Mapping, Comprehensive

The following article is from The Great Soviet Encyclopedia (1979). It might be outdated or ideologically biased.

Mapping, Comprehensive


the multifaceted depiction of natural and socioeconomic phenomena on geographic maps, taking into account their interrelationships. Three main methods are used in comprehensive mapping: (1) the preparation of a complete set of topically different but interrelated geographic maps (for example, comprehensive atlases); (2) the preparation of a series of different topical maps according to a standard program, so that the maps supplement one another, are comparable, and, as a result, are convenient for use as a set (for example, the state geological maps of the USSR—stratigraphic, geomorphological, and mineral maps—which are often supplemented by hydrogeological maps and maps of Quaternary deposits); and (3) the compilation of comprehensive maps that show several interrelated phenomena together, each in its own indexes (for example, synoptic weather maps, which show temperature, pressure, and other meteorological elements).

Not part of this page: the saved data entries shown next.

Lemma divLarge_spec h p z z2 uIn vIn U V : divLarge_ready h p z z2 uIn vIn -> nat_is h uIn U -> nat_is h vIn V ->
  wp (divLarge p z z2 uIn vIn) h (λ '(q, r, p') h', divided h p z z2 U V q r p' h').
Proof.
  intros (Hh & Hp & Hz & Hz2 & Hc & Hn & Nz & Nz2 & Nu & Nv) HU HV. pose proof (nat_wf _ _ _ HU) as HUw. pose proof (nat_wf _ _ _ HV) as HVw. unfold divLarge.
  pose proof (nat_bound _ _ _ Hh HU) as HbU. pose proof (num_top h vIn (fCount vIn) (proj2 Hh) ltac:(lia) (proj2 (proj2 HV) ltac:(lia))) as HbV. rewrite (nat_value _ _ _ HV) in HbV.
  apply wp_bind, wp_len; [done..|]. apply wp_bind, wp_len; [done..|]. apply wp_bind, wp_word; [done|lia|]. set (n := fCount vIn) in *. set (m := fCount uIn - n). set (s := nlz (word h vIn (n - 1))).
  apply wp_bind. eapply wp_mono; [apply (getNat_spec h p n); [done|done|lia]|]. intros [v p1] h1 (Hg1 & Hf1 & Hv1 & Hcv & Hvt & Hp1 & Hvp1 & Hsub1).
  assert (Hvn : fArray v <> fArray vIn) by (destruct Hvt as [Hvt|Hvt]; [congruence|destruct HVw; lia]). assert (Hvu : fArray v <> fArray uIn) by (destruct Hvt as [Hvt|Hvt]; [congruence|destruct HUw; lia]).
  assert (HV1 : nat_is h1 vIn V) by (by eapply nat_nowhere). assert (Et : word h1 vIn (n - 1) = word h vIn (n - 1)) by (apply (word_frame _ _ _ _ _ Hf1 HVw); auto).
  assert (Hs : 0 <= s < 64) by (apply nlz_spec; [apply word_uint, Hh|apply HV; fold n; lia]). apply wp_bind.
  eapply wp_mono; [apply (scaled_divisor h1 v vIn s); [done|done|by eapply nat_wf|done|lia|done|apply HV1; lia|by fold n; rewrite Et]|]. rewrite Hcv. intros _ h2 (Hg2 & Hf2 & ED & Hvn1).
  unfold n in ED at 2. rewrite (nat_value _ _ _ HV1) in ED. pose proof (frame_length _ _ _ Hf1) as L1. pose proof (frame_length _ _ _ Hf2) as L2.
  assert (HU2 : nat_is h2 uIn U) by (eapply nat_frame; [exact Hf2|by eapply nat_nowhere|]; unfold all_of; intros i _ E; congruence).
  apply scaled_dividend with (U := U); [done|do 2 (eapply frame_wf; [done|]); done|done|done|done|]. intros u h5 Hg5 Hf5 Hu5 Hcu Hlu EN. pose proof (frame_length _ _ _ Hf5) as L5.
  assert (Hz5 : wf h5 z) by (do 3 (eapply frame_wf; [done|]); done). destruct (alias_val h5 z u Hg5 Hz5 Hu5 ltac:(lia)) as (b & Eb & Hb). apply wp_bind. eapply wp_of_val; [exact Eb|]. cbv zeta.
  apply wp_bind. apply (quotient_place h5 z u b (m + 1)); [done|done|lia|done|]. intros q h6 Hg6 Hf6 Hq6 Hcq Hlq Hqd. pose proof (frame_length _ _ _ Hf6) as L6.
  assert (Hp6 : pool_ok h6 p1) by (eapply pool_frame; [exact Hf6|]; eapply pool_frame; [exact Hf5|]; eapply pool_frame; [exact Hf2|done]).
  apply wp_bind. eapply wp_mono; [apply (getNat_spec h6 p1 (n + 1)); [done|done|lia]|]. intros [qhatv p2] h7 (Hg7 & Hf7 & Hqv7 & Hcqv & Hqvt & Hp7 & Hqvp & Hsub2). pose proof (frame_length _ _ _ Hf7) as L7.
  assert (Hf57 : frame nowhere h5 h7) by (eapply frame_trans; done). assert (Hu7 : wf h7 u) by (by eapply frame_wf; [exact Hf57|]). assert (Hv5 : wf h5 v) by (do 2 (eapply frame_wf; [done|]); done).
  assert (Hq7 : wf h7 q) by (by eapply frame_wf; [exact Hf7|]). assert (Hv7 : wf h7 v) by (by eapply frame_wf; [exact Hf57|]).
  assert (Hdis : distinct [q; u; v; qhatv]).
  { apply (vectors_distinct h p z z2 q u v qhatv p1 h1 h5 h6); try done; try apply Hv1; try apply Hu5; try apply Hq6; [|lia]. destruct Hlu as [[? _]|[? _]]; [by left|right; lia]. }
  assert (Hv57 : forall i, word h7 v i = word h2 v i).
  { intros i. rewrite (word_frame _ _ _ v i Hf57 Hv5) by (intros []). apply (word_frame _ _ _ v i Hf5); [by eapply frame_wf|]. unfold all_of. destruct Hvt as [Hvt|Hvt]; [congruence|destruct Hz2; lia]. }
  pose proof (pw_pos (n - 1) ltac:(lia)) as Hpn. apply (divLarge_rest h p z z2 U V s n m q u v qhatv p2 h7); [|done|done|lia|].
  - assert (HP : frame (λ a _, a = fArray z \/ a = fArray z2 \/ a ∈ arrays p) h h7).
    { eapply frame_step; [eapply frame_step; [eapply frame_step; [by eapply frame_nowhere|exact Hf2|]|exact Hf5|]|exact Hf57|by intros]; unfold all_of; [|tauto]. intros a i Ha ->. destruct Hvt; [tauto|lia]. }
    split; try done.
    + unfold m in *. lia.
    + split_and!; [rewrite (num_ext h7 v h2 v) by done; done| |by rewrite Hv57]. replace (m + n + 1) with (fCount uIn + 1) by lia. rewrite <- EN. apply (num_frame _ _ _ _ _ Hf57); auto.
    + split; [eapply located_weaken; [|exact Hlq|done]; lia|eapply located_weaken; [|exact Hlu|done]; lia].
    + split; [done|]. destruct Hqvt as [?|?]; [left; auto|right; lia].
    + split_and!; auto. etrans; done.
  - apply (Z.lt_le_trans _ (pw (n - 1) * pw (m + 1))); [rewrite <- pw_add by lia; replace (n - 1 + (m + 1)) with (fCount uIn) by lia; lia|]. pose proof (pw_pos (m + 1) ltac:(lia)). nia.
Qed.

Comprehensive maps are distinguished by the range of elements covered, from a comparatively limited set of phenomena or characteristics (for example, phenomena that are essential for knowledge of the structure and composition of the earth’s crust or for a qualitative evaluation of farmland) to a full cartographic compendium of scientific knowledge from physical, economic, and political geography; and by territorial scope, from maps of certain key areas of a few square kilometers, which are studied in detail, to a survey of the entire planet (for example, the Great Soviet Atlas of the World).

The preparation of a set of interrelated maps is often one of the main tasks of comprehensive geographic research, which is organized for the thorough study of a territory in order to solve various national economic problems. Comprehensive mapping has achieved major successes in the development and compilation of geographic atlases. The letters written by V. I. Lenin in 1920–21 concerning preparation of the first Soviet geographic atlases are of great importance for the methodology of comprehensive mapping.


Salishchev, K. A. Kartografiia, 2nd ed. Moscow, 1971.